Josh Workman: Jumpin' at the Border (2004)
Workman shines in every style he tackles here, on a 72-minute, 16-song tour of jazz sounds. Pick your favoritefor this listener it the Brazilian numbers, but that's just a personal groove I'm in of late. His too-brief Django swing with the Hot Club of San Francisco seems a tantalizing appetizer to a full set of such; and he's particularly tastey behind vocalist Nalley, a lady that makes you want to fall in love/lust with her, with that saucy little growl in her voice on "You're Drivin' Me Crazy."
"Andre de Sapato" is an example of the Brazilian choro writing of mandolin master Jacob do Bandolim, and Workman's picking here sounds tight and piquant, fittingly mandolin-ish. Coro leads into the guitarist's tune, "Monkish," that sounds to these ears more like a laid back Charlie Parker tune than a Thelonious workout.
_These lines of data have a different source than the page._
Lemma page_query n ceiling skip : cursor_at run n ceiling skip ->
  shared_page_query db project ceiling skip = take SHARED_PAGE_SIZE (drop n run).
Proof. intros Hc. unfold shared_page_query. fold run. by rewrite (cursor_page run (index_run_sorted _) n). Qed.

Lemma created_below a b : created_desc a b -> not_since since_ts (mg_created a) = true -> not_since since_ts (mg_created b) = true.
Proof. unfold created_desc, not_since. destruct since_ts; cbn; [|done]. rewrite !Z.leb_le. lia. Qed.

Lemma walk_ok budget fuel : forall n ceiling skip work pages newest, cursor_at run n ceiling skip ->
  (length run - n < fuel)%nat -> newest = window limit (omap direct_entry (take n run)) ->
  exists r, walk_headers db fuel project agent since_ts limit o budget ceiling skip work pages newest = inr r /\
    (r = None \/ r = Some (window limit (omap direct_entry run))).
Proof.
  induction fuel as [|fuel IH]; intros n ceiling skip work pages newest Hc Hf Hw; [lia|]. cbn [walk_headers].
  rewrite (page_query n _ _ Hc). set (rows := take SHARED_PAGE_SIZE (drop n run)).
  assert (length rows <= SHARED_PAGE_SIZE)%nat as Hrows by (unfold rows; rewrite length_take; lia).
  rewrite (proj2 (Nat.ltb_ge _ _)) by done. destruct (prefix_ids n rows (page_prefix n)) as [Hnd Hin].
  destruct (visit_page run project (fun m => not_since since_ts (mg_created m)) (header_filtered o) (index_run_sorted _) run_ids run_project
    run_size rows n ceiling skip ∅ false Hc (page_prefix n)) as (last & trailing & Hc' & ->); [done|].
  cbn [mbind result_bind ps_candidates ps_below ps_last ps_trailing]. set (c := foldl _ ∅ rows).
  destruct (page_receipts_ok db agent c) as (rs & read & -> & Hrs). cbn [mbind result_bind]. cbv beta iota zeta.
  assert (omap direct_entry (take (n + length rows) run) = omap direct_entry (take n run) ++ omap direct_entry rows) as Ht.
  { rewrite <- take_take_drop, omap_app. unfold rows. by rewrite take_length_take. }
  rewrite Hw, (page_entries _ rows rs Hnd Hin Hrs); [|rewrite <- Ht; apply taken_keys, direct_entry_key]. rewrite <- Ht. cbn [orb].
  destruct (_ || existsb _ rows || _) eqn:Hstop.
  - rewrite (stop_exact run (fun m => not_since since_ts (mg_created m)) (index_run_sorted _) run_ids created_below direct_entry
      direct_entry_key direct_entry_below n limit last trailing rows Hc' eq_refl Hstop). eauto.
  - destruct (budget <=? _); [eexists; split; [done|by left]|]. eapply IH; [exact Hc'| |done].
    apply orb_false_iff in Hstop as [Hstop _]. apply orb_false_iff in Hstop as [Hfull _]. apply Nat.ltb_ge in Hfull.
    unfold rows in *. rewrite length_take, length_drop in *. unfold SHARED_PAGE_SIZE in *. lia.
Qed.

Lemma newest_first_ok budget : exists r, newest_first_window db project agent since_ts limit o budget = inr r /\
  (r = None \/ r = Some (window limit (map found_entry (direct_found db project agent since_ts o)))).
Proof.
  unfold newest_first_window. rewrite Hplain. destruct (walk_ok budget (S (length (project_messages db project))) 0 None 0 0 0 []) as (r & E & Hr).
  - done.
  - unfold run. rewrite index_run_rows. lia.
  - by rewrite take_0, window_nil.
  - exists r. split; [done|]. destruct Hr as [->|Hr]; [by left|right]. rewrite Hr. f_equal. apply window_perm; [|apply direct_run].
    apply (entries_keys run run_ids direct_entry direct_entry_key).
Qed.
End direct.

(** *** By receipts *)

Section scanned.
  Context `{eng : !InboxEngine} (db : MessageDb) (project agent : Z) (since_ts : option Z) (limit : nat) (o : InboxFetchOptions).
  Hypothesis Hids : forall id m, messages db !! id = Some m -> mg_id m = id.
  Hypothesis Hlimit : (0 < limit)%nat.

(** The headers a receipt that was kept is joined with. *)
Definition header_ok (m : MessageRow) : bool :=
  negb (negb (mg_project m =? project) || header_filtered o m || ack_filtered o m || not_since since_ts (mg_created m)).

Lemma header_match m r : header_ok m && negb (state_filtered o r) = (mg_project m =? project) && sql_matches since_ts o m r.
Proof.
  rewrite matches_filters. unfold header_ok.
  destruct (mg_project m =? project), (header_filtered o m), (ack_filtered o m), (not_since since_ts (mg_created m)), (state_filtered o r); done.
Qed.

Definition receipt_entry (ir : Z * InboxReceipt) : option entry :=
  m ← messages db !! ir.1; if header_ok m then Some (mg_created m, mg_id m, ir.2) else None.

Lemma receipt_entry_key ir e : receipt_entry ir = Some e -> e.1.2 = ir.1.
Proof.
  unfold receipt_entry. destruct (messages db !! ir.1) as [m|] eqn:Em; [|done]. cbn. destruct (header_ok m); [|done]. intros [= <-].
  cbn. by apply Hids.
Qed.

Lemma receipt_entries_keys l : NoDup l.*1 -> NoDup (omap receipt_entry l).*1.
Proof.
  intros Hn. apply (NoDup_fmap_1 snd). rewrite <- list_fmap_compose. apply (NoDup_omap_key receipt_entry fst); [|done].
  intros ir e He. cbn. by apply receipt_entry_key.
Qed.

Definition header_entry (rc : MessageRow -> InboxReceipt) (m : MessageRow) : option entry :=
  if header_ok m then Some (mg_created m, mg_id m, rc m) else None.

Lemma admit_rows ms : forall pending seen (rc : MessageRow -> InboxReceipt), NoDup (mg_id <$> ms) ->
  (forall m, m ∈ ms -> pending !! mg_id m = Some (rc m)) -> NoDup (seen ++ omap (header_entry rc) ms).*1 ->
  exists pending', try_fold (admit_header project since_ts limit o) (pending, window limit seen) ms =
    inr (pending', window limit (seen ++ omap (header_entry rc) ms)).
Proof.
  induction ms as [|m ms IH]; intros pending seen rc Hn Hm Hs; cbn [try_fold]; [exists pending; by rewrite app_nil_r|].
  apply NoDup_cons in Hn as [Hx Hn].
  assert (admit_header project since_ts limit o (pending, window limit seen) m =
          inr (delete (mg_id m) pending, window limit (seen ++ option_list (header_entry rc m)))) as ->.
  { unfold admit_header. rewrite (Hm m) by (by left). unfold header_entry, header_ok in *.
    destruct (_ || not_since since_ts (mg_created m)) eqn:Ef; cbn [negb option_list]; [by rewrite app_nil_r|].
    rewrite keep_window; [done|done|]. cbn [omap list_omap] in Hs. rewrite Ef in Hs. cbn [negb] in Hs. rewrite cons_middle, app_assoc, fmap_app in Hs.
    by apply NoDup_app in Hs as [? _]. }
  cbn [mbind result_bind]. assert (omap (header_entry rc) (m :: ms) = option_list (header_entry rc m) ++ omap (header_entry rc) ms) as E.
  { cbn. by destruct (header_entry rc m). }
  rewrite E, app_assoc in *. apply IH; [done| |done]. intros m' Hm'. rewrite lookup_delete_ne; [apply Hm; by right|].
  intros Eid. apply Hx. rewrite Eid. by apply list_elem_of_fmap_2.
Qed.

Lemma admit_headers_ok pending (un : list (Z * InboxReceipt)) seen : lists un (fun id r => pending !! id = Some r) ->
  NoDup (seen ++ omap receipt_entry un).*1 ->
  admit_headers db project since_ts limit o pending (window limit seen) = inr (window limit (seen ++ omap receipt_entry un)).
Proof.
  intros Hun Hs. unfold admit_headers. case_bool_decide as Ep.
  { destruct un as [|[id r] un]; [by rewrite app_nil_r|]. destruct Hun as [_ H]. assert (pending !! id = Some r) as Hl by (apply H; by left).
    by rewrite Ep in Hl. }
  set (ids := (iterate pending).*1). destruct (iterate_keys pending) as [_ Hk]. fold ids in Hk.
  pose proof (messages_by_id_ok db Hids ids) as [Hnm Hm]. set (ms := messages_by_id db ids) in *. rewrite keyed_ids in Hnm.
  set (rc := fun m : MessageRow => default (mkInboxReceipt [] None None) (pending !! mg_id m)).
  assert (forall m, m ∈ ms <-> messages db !! mg_id m = Some m /\ is_Some (pending !! mg_id m)) as Hms.
  { intros m. rewrite <- (Hk (mg_id m)), <- (Hm (mg_id m) m). symmetry. apply (keyed_inv ms m). }
  assert (omap (header_entry rc) ms ≡ₚ omap receipt_entry un) as Hp.
  { apply entries_perm.
    - apply (NoDup_omap_key _ (fun m => (mg_created m, mg_id m))); [unfold header_entry; intros m e; destruct (header_ok m); by intros [= <-]|].
      apply (NoDup_fmap_1 snd). rewrite <- list_fmap_compose. done.
    - rewrite fmap_app in Hs. by apply NoDup_app in Hs as (_ & _ & ?).
    - intros e. rewrite !list_elem_of_omap. unfold header_entry, receipt_entry. destruct Hun as [_ Hun]. split.
      + intros (m & [Hdb [r Hr]]%Hms & He). exists (mg_id m, r). split; [by apply Hun|]. cbn. rewrite Hdb. cbn.
        unfold rc in He. by rewrite Hr in He.
      + intros ([id r] & Hr%Hun & He). cbn in He. destruct (messages db !! id) as [m|] eqn:Em; [|done]. cbn in He. pose proof (Hids _ _ Em) as <-.
        exists m. split; [apply Hms; split; [done|by eexists]|]. unfold rc. by rewrite Hr. }
  destruct (admit_rows ms pending seen rc Hnm) as [p' ->].
  - intros m [_ [r Hr]]%Hms. unfold rc. by rewrite Hr.
  - by rewrite Hp.
  - cbn. f_equal. apply window_perm; [by rewrite Hp|]. by rewrite Hp.
Qed.
(** What the gate asks of the libraries: [serde_json::from_str], the decoder and
    encoder of base64, [VerifyingKey::from_bytes] and [verify_strict]. *)
Class SigningLib := {
  VerifyingKey : Type;
  parse_bundle : ustr -> option ProofBundle;
  b64_decode : ustr -> option (list N);
  b64_encode : list N -> ustr;
  key_from_bytes : list N -> option VerifyingKey;
  verify_strict : VerifyingKey -> list N -> list N -> bool;
}.

(** ** The signed bytes *)

(** @src tools/src/proof_gate.rs:74-76 PROOF_DOMAIN *)
Definition PROOF_DOMAIN : ustr := u "agent-mail-registration-proof:v2".

Definition LF : N := 10.

(** @src tools/src/proof_gate.rs:610-617 append_signed_field *)
Definition append_signed_field (message label value : ustr) : ustr :=
  message ++ label ++ [ch "="] ++ dec (Z.of_nat (utf8_len value)) ++ [ch ":"] ++ value ++ [LF].

(** [Vec::dedup]: runs of equal neighbours. *)
Fixpoint dedup (l : list ustr) : list ustr :=
  match l with
  | [] => []
  | a :: l => match l with
              | b :: _ => if ustr_eqb a b then dedup l else a :: dedup l
              | [] => [a]
              end
  end.

(** @src tools/src/proof_gate.rs:578-585 canonical_message
    -- the capabilities that are signed. *)
Definition signed_capabilities (claims : ProofClaims) : list ustr :=
  dedup (merge_sort str_le
    (List.filter (fun capability => negb (is_empty capability)) (map trim (pc_capabilities claims)))).

(** @src tools/src/proof_gate.rs:577-608 canonical_message *)
Definition canonical_message (claims : ProofClaims) : ustr :=
  let caps := signed_capabilities claims in
  let message := PROOF_DOMAIN ++ [LF] in
  let message := foldl (fun m lv => append_signed_field m lv.1 lv.2) message
    [(u "identity", pc_identity claims); (u "project_key", pc_project_key claims);
     (u "program", pc_program claims); (u "model", pc_model claims)] in
  let message := message ++ u "capabilities=" ++ dec (Z.of_nat (length caps)) ++ [LF] in
  let message := foldl (fun m capability => append_signed_field m (u "capability") capability) message caps in
  let message := message ++ u "issued_at=" ++ dec (pc_issued_at claims) ++ [LF]
                         ++ u "expires_at=" ++ dec (pc_expires_at claims) ++ [LF] in
  append_signed_field message (u "nonce") (pc_nonce claims).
Workman has an amazing command of styles, but I, selfishly, want to hear that full-on Brazilian CD he might decide to put out. Or the swing set with the Hot Club; or that set of originals...
But this time out the mix of styles keeps the set interesting, the listener engaged.
Visit Josh Workman online at www.joshworkman.com .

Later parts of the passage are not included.